**Data to examine**:
(** A run that has its address. *)
Lemma announced_run line fps max_kbps b shell_cmd key env (h : Host) r h' :
  (_ ← ends (on_stdout (println line)); _ ← ends (ignore (on_stdout flush));
   accept_loop (serve fps max_kbps b shell_cmd key env)) h = Some (r, h') ->
  exists lines, (stdout_ok (stdout h) -> out (stdout h') = out (stdout h) ++ line ++ [x0a] ++ concat lines) /\
  ((calls h' = calls h /\ r = Panic /\ ~ stdout_ok (stdout h)) \/
   (lines = [] /\ exists e, calls h' = calls h ++ [(Accept, Some e)] /\ r = Ok tt) \/
   (lines = [] /\ calls h' = calls h ++ [(Accept, None)] /\ fps = 0 /\ r = Panic) \/
   (exists cfg served more, cfg = mkConfig (1000 / fps) max_kbps key /\
      calls h' = calls h ++ (Accept, None) :: (Serve cfg, None) :: served /\
      Serve cfg :: map fst served ++ more = client_calls cfg shell_cmd env /\ (r = Ok tt \/ r = Panic) /\
      Forall (is_stats_line max_kbps) lines /\ (b = false -> lines = []))).
Proof.
  rewrite ends_bind. unfold on_stdout at 1. destruct (println line (stdout h)) as [rp w] eqn:Ep.
  apply println_cases in Ep as [[-> Hw]|[-> Hw]].
  { intros [= <- <-]. exists []. split; [done|]. by left. }
  rewrite ends_bind. unfold ignore, on_stdout. cbn [stdout calls answers].
  destruct (flush w) as [rf w2] eqn:Ef.
  assert (rf <> Panic /\ (stdout_ok w -> stdout_ok w2 /\ out w2 = out w)) as [Hrf Hw2].
  { revert Ef. unfold flush, write_all, stdout_ok. destruct (fates w) as [|[|k e] fs]; intros [= <- <-]; cbn;
      (split; [done|]); intros Hf;
      first [by apply Forall_cons in Hf as [[=] _]|by apply Forall_cons in Hf as [_ ?]; rewrite app_nil_r|by rewrite app_nil_r]. }
  intros E. set (h2 := mkHost (calls h) (answers h) w2) in E.
  assert (accept_loop (serve fps max_kbps b shell_cmd key env) h2 = Some (r, h')) as E2 by (by destruct rf).
  clear E. unfold accept_loop in E2. destruct (perform_cases Accept h2) as (o & h3 & E3 & C3 & S3). rewrite E3 in E2.
  assert (stdout_ok (stdout h) -> stdout_ok (stdout h3) /\ out (stdout h3) = out (stdout h) ++ line ++ [x0a]) as Ho.
  { intros Hok. destruct (Hw Hok) as [H1 H2]. rewrite S3. cbn. destruct (Hw2 H1) as [H3 ->]. by split. }
  assert (stdout_ok (stdout h) -> out (stdout h3) = out (stdout h) ++ line ++ [x0a] ++ []) as Ho1.
  { intros Hok. destruct (Ho Hok) as [_ ->]. by rewrite app_nil_r. }
  destruct o as [e|]; [injection E2 as <- <-; exists []; split; [done|]; right; left; split; [done|by exists e]|].
  unfold serve in E2. rewrite ends_bind in E2. unfold liftR, frame_ms_of_fps in E2. destruct (Z.eqb_spec fps 0) as [Hf|Hf].
  { injection E2 as <- <-. exists []. split; [done|]. right. right. by left. }
  apply report_cases in E2 as (Hr & r0 & E2). apply handle_client_calls in E2 as (new & more & Hn & Hm & lines & Hl & Hb & Hs).
  exists lines. split.
  { intros Hok. destruct (Ho Hok) as [H3 H4]. destruct (Hs H3) as [_ ->]. by rewrite H4, <-!app_assoc. }
  right. right. right. rewrite Hn, C3, <-app_assoc.
  eexists _, new, more. split_and!; [done|done|exact Hm|done|exact Hl|exact Hb].
Qed.
(** * AI Inspector: the photo ingestion and enrichment pipeline

    A shallow embedding of [src/lib/exif-utils.ts], [src/lib/external-apis.ts]
    and the upload page's [handleSubmit], followed by the properties of the
    pipeline stated in the specification.

    Conventions of the embedding:
    - a JavaScript number is an IEEE 754 binary64 value, here a primitive
      [float] (one NaN; [0] and [-0] are distinct);
    - a JavaScript string is a [string] holding its UTF-8 bytes.  Every
      pattern of the program distinguishes ASCII characters only, except the
      literal zone marker, whose UTF-8 encoding cannot start in the middle of
      another character, so matching on bytes and on UTF-16 code units agree;
    - [null] is [None] where a function returns [T | null]; a property of an
      object that may be missing is an [option] field, so that a property
      holding [null] ([Some None]) differs from a missing one ([None]);
    - an exception is a [Throw] completion carrying the error's message. *)

From Stdlib Require Import ZArith NArith Ascii String List Bool Lia.
From Stdlib Require Import Floats.PrimFloat Floats.SpecFloat Floats.FloatOps.
From Stdlib Require Import Floats.FloatAxioms.
From stdpp Require Import gmap strings pretty.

**Activity**: Filter the data above by the word "more" and copy every line that matches.

**Reply**:
   (exists cfg served more, cfg = mkConfig (1000 / fps) max_kbps key /\
      Serve cfg :: map fst served ++ more = client_calls cfg shell_cmd env /\ (r = Ok tt \/ r = Panic) /\
  apply report_cases in E2 as (Hr & r0 & E2). apply handle_client_calls in E2 as (new & more & Hn & Hm & lines & Hl & Hb & Hs).
  eexists _, new, more. split_and!; [done|done|exact Hm|done|exact Hl|exact Hb].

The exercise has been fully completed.